**What is being asked:**
Only lines with the word "that" belong in the answer; copy them from the records below.
(Record extracts Opens)
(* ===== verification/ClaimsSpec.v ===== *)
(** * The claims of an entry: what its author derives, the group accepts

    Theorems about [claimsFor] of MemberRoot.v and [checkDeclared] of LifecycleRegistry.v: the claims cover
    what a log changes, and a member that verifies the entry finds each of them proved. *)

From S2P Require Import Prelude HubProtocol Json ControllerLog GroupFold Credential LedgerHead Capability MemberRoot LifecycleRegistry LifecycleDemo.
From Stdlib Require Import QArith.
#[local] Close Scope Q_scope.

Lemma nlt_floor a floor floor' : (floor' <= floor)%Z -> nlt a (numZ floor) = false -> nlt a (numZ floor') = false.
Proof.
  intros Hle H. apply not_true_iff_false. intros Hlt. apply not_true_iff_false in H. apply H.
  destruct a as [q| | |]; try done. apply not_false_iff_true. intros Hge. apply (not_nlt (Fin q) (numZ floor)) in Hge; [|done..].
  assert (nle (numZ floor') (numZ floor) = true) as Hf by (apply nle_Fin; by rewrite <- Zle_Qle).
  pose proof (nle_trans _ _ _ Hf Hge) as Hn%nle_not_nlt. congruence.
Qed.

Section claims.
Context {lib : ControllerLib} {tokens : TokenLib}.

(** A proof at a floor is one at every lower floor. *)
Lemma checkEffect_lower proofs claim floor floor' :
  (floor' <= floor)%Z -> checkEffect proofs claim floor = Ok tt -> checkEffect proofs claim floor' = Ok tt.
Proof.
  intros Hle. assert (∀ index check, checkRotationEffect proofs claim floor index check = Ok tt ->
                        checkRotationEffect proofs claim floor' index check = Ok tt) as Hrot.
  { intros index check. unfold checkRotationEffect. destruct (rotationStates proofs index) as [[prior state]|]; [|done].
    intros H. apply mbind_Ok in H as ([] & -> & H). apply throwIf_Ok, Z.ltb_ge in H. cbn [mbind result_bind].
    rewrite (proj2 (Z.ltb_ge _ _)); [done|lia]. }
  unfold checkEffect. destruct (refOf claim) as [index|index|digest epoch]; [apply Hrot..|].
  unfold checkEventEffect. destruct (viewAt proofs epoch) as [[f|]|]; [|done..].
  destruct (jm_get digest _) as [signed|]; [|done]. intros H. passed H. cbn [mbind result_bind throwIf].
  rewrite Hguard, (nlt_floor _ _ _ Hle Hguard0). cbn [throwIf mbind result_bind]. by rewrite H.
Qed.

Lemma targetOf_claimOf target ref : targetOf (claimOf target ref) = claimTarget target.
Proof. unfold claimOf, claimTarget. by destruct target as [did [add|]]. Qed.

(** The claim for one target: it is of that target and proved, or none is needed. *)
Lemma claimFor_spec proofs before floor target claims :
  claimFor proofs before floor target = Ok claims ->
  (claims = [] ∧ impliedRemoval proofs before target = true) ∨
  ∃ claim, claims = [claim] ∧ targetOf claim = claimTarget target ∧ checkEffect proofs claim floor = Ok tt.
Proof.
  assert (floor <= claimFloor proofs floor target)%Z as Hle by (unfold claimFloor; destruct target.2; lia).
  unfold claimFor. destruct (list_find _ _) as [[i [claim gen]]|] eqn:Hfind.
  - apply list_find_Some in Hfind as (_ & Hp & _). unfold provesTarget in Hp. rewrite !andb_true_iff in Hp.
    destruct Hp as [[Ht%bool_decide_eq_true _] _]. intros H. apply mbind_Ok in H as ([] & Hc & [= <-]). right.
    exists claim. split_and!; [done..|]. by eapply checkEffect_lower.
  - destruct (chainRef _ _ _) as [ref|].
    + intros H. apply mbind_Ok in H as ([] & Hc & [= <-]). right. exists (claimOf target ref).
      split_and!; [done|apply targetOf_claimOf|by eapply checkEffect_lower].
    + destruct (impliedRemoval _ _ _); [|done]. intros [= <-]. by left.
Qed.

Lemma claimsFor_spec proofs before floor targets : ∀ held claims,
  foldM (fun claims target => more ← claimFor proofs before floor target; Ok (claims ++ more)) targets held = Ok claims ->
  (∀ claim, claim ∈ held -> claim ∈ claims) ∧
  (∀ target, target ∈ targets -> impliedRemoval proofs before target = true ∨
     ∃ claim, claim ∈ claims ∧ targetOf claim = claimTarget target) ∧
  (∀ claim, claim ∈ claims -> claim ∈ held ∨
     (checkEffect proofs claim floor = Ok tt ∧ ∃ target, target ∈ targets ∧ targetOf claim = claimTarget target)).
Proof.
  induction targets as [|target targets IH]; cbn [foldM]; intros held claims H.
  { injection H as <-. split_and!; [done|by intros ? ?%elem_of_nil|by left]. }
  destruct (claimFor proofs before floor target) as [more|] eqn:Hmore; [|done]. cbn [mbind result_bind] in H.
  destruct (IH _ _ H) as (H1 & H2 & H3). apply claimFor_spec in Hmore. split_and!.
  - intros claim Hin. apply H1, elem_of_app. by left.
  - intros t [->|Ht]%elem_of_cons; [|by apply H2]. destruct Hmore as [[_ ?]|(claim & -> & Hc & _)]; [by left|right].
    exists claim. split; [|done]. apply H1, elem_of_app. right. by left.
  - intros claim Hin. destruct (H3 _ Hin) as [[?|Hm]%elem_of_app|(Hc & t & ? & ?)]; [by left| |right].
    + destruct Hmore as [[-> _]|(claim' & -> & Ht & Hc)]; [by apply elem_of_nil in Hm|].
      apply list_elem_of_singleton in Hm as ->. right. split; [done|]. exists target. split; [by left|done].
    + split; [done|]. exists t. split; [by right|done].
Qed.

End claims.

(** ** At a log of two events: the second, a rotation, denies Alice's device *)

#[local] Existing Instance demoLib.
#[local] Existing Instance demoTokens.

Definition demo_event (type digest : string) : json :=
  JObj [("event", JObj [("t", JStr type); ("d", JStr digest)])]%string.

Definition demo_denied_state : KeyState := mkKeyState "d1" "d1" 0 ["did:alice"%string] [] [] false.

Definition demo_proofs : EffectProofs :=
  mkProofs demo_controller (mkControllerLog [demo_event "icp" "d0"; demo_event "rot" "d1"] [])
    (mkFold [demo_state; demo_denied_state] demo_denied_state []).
(Record extracts Closes)
**Answer space:**
    what a log changes, and a member that verifies the entry finds each of them proved. *)
(** The claim for one target: it is of that target and proved, or none is needed. *)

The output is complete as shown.